In order to recursively verify an AIR, its constraints need to be added to the circuit and folded together. In Plonky3, we can get an AIR's constraints in symbolic form. Since our primitive chips (see section Execution IR) encompass the various entries in the symbolic representation, we can simply map each symbolic operation to its circuit counterpart. The symbolic_to_circuit function does exactly that for a given symbolic constraint.

We can consider a small example to show how operations are mapped.
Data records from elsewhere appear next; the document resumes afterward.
(** * TimingPredict: message-passing timing models (model.py)

    A shallow embedding of [model.py]: the feed-forward transform [MLP], the
    net convolution [NetConv], the levelised propagation [SignalProp], the
    pipeline [TimingGCN] and the residual baseline [AllConv]/[DeepGCNII].

    The program is written against two libraries.  Their primitives are
    embedded here with the behaviour their documentation gives them:
    - torch tensors are a shape and a row-major list of scalars; an operation
      that raises on a shape mismatch returns [Err RuntimeError];
    - a DGL graph is a node count, typed edge lists and two feature stores
      (node frame, edge frames); graph methods are computations in a state
      and error monad over the graph.

    Scalars are abstract ([Dtype]): the theorems hold for every
    interpretation of the arithmetic, the activation functions included,
    floating point among them.  Where a theorem needs laws of the
    arithmetic it asks for [DtypeLaws], which floating point satisfies. *)

From stdpp Require Import gmap strings list fin_maps.
From Stdlib Require Import ZArith Lia.
From Stdlib Require PrimFloat.

Local Open Scope nat_scope.

(** ** Scalars *)

Class Dtype := {
  elt : Type;
  r0 : elt;
  r1 : elt;
  radd : elt -> elt -> elt;
  rmul : elt -> elt -> elt;
  rmax : elt -> elt -> elt;
  rsigmoid : elt -> elt;          (* torch.sigmoid *)
  rleaky : elt -> elt             (* LeakyReLU(negative_slope=0.2) *)
}.

(** The laws a lookup through a one-hot attention relies on, in a form
    that floating point scalars satisfy.  [finite] singles out the scalars
    that are neither infinite nor not-a-number, [is_zero] the zeros of either
    sign, and [req] is the numeric comparison [==].  The products and sums of
    the constants 0 and 1 are exact; a finite scalar times one is itself and
    times zero is a zero; adding zeros to a finite scalar gives a scalar
    equal to it.  Nothing is asked of an infinite scalar: infinity times
    zero is not a number. *)
Class DtypeLaws (D : Dtype) : Type := {
  finite : elt -> Prop;
  is_zero : elt -> Prop;
  req : elt -> elt -> Prop;
  is_zero_r0 : is_zero r0;
  rmul_r1_r1 : rmul r1 r1 = r1;
  rmul_r1_r0 : rmul r1 r0 = r0;
  rmul_r0_r1 : rmul r0 r1 = r0;
  rmul_r0_r0 : rmul r0 r0 = r0;
  radd_r1_r0 : radd r1 r0 = r1;
  radd_r0_r0 : radd r0 r0 = r0;
  rmul_1_r : forall x : elt, finite x -> rmul x r1 = x;
  rmul_0_r : forall x : elt, finite x -> is_zero (rmul x r0);
  radd_zeros : forall a b : elt, is_zero a -> is_zero b -> is_zero (radd a b);
  radd_0_r : forall x z : elt, finite x -> is_zero z -> req (radd x z) x;
  radd_0_l : forall x y z : elt,
    finite x -> is_zero z -> req y x -> req (radd z y) x
}.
Given public inputs a and b, and a constant c, we have the following symbolic constraint: Mul{ a, Sub {b, Const{ c }}} (which corresponds to: a * (b - c)).

// We get the `ExprId` corresponding to Const{ c } by adding a constant to the circuit.
let x = builder.add_const(c);
// We use the previously computed `x` to compute the subtraction in the circuit.
let y = builder.sub(b, x);
// We use the previously computed `y` to compute the multiplication in the circuit.
let z = builder.mul(a, y);

z is then the output ExprId of the constraint in the circuit.

Using this function, we have implemented, for all AIRs, the automatic translation from their set of symbolic constraints to the circuit version of the folded constraints:

// Transforms an AIR's symbolic constraints into its counterpart circuit version, 
// and folds all the constraints in the circuit using the challenge `alpha`.
fn eval_folded_circuit(
        // The AIR at hand.
        &self,
        builder: &mut CircuitBuilder<F>,
        // Circuit version of Langrange selectors.
        sels: &RecursiveLagrangeSelectors,
        // Folding challenge.
        alpha: &ExprId,
        // All kind of columns that could be involved in constraints.
        columns: ColumnsTargets,
    ) -> Target {
        // Get all the constraints in symbolic form.
        let symbolic_constraints = 
            get_symbolic_constraints(self, 0, columns.public_values.len());

        // Fold all the constraints using the folding challenge.
        let mut acc = builder.add_const(F::ZERO);
        for s_c in symbolic_constraints {
            let mul_prev = builder.mul(acc, *alpha);

            // Get the current constraint in circuit form.
            let constraints = 
                symbolic_to_circuit(sels.row_selectors, &columns, &s_c, builder);

            // Fold the current constraint with the previous value.
            acc = builder.add(mul_prev, constraints);
        }

        acc
    }

This facilitates the integration of any AIR verification into our circuit.

Proving

Calling circuit.runner() will return a instance of CircuitRunner allowing to execute the represented program and generate associated execution traces needed for proving:

let mut runner = circuit.runner();

// Set public input
let expected_fib = compute_fibonacci_classical(n);
runner.set_public_inputs(&[expected_fib])?;

// Instantiate prover instance
let config = build_standard_config_koalabear();
let prover = BatchStarkProver::new(config);

// Generate traces
let traces = runner.run()?;

// Prove the program
let proof = prover.prove_all_tables(&traces)?;

Key takeaways

• “Free” equality constraints: by leveraging witness aliasing, we obtain essentially free equality constraints for the prover, removing the need for additional arithmetic constraints.

• Deterministic layout: The ordered primitive lowering combined with equivalence class allocation yields predictable WitnessIds.

• Minimal primitive set: With Sub/Div being effectively translated as equivalent Add/Mul operations, the IR stays extremely lean, consisting only of Const, Public, Add and Mul, simplifying the design and implementation details.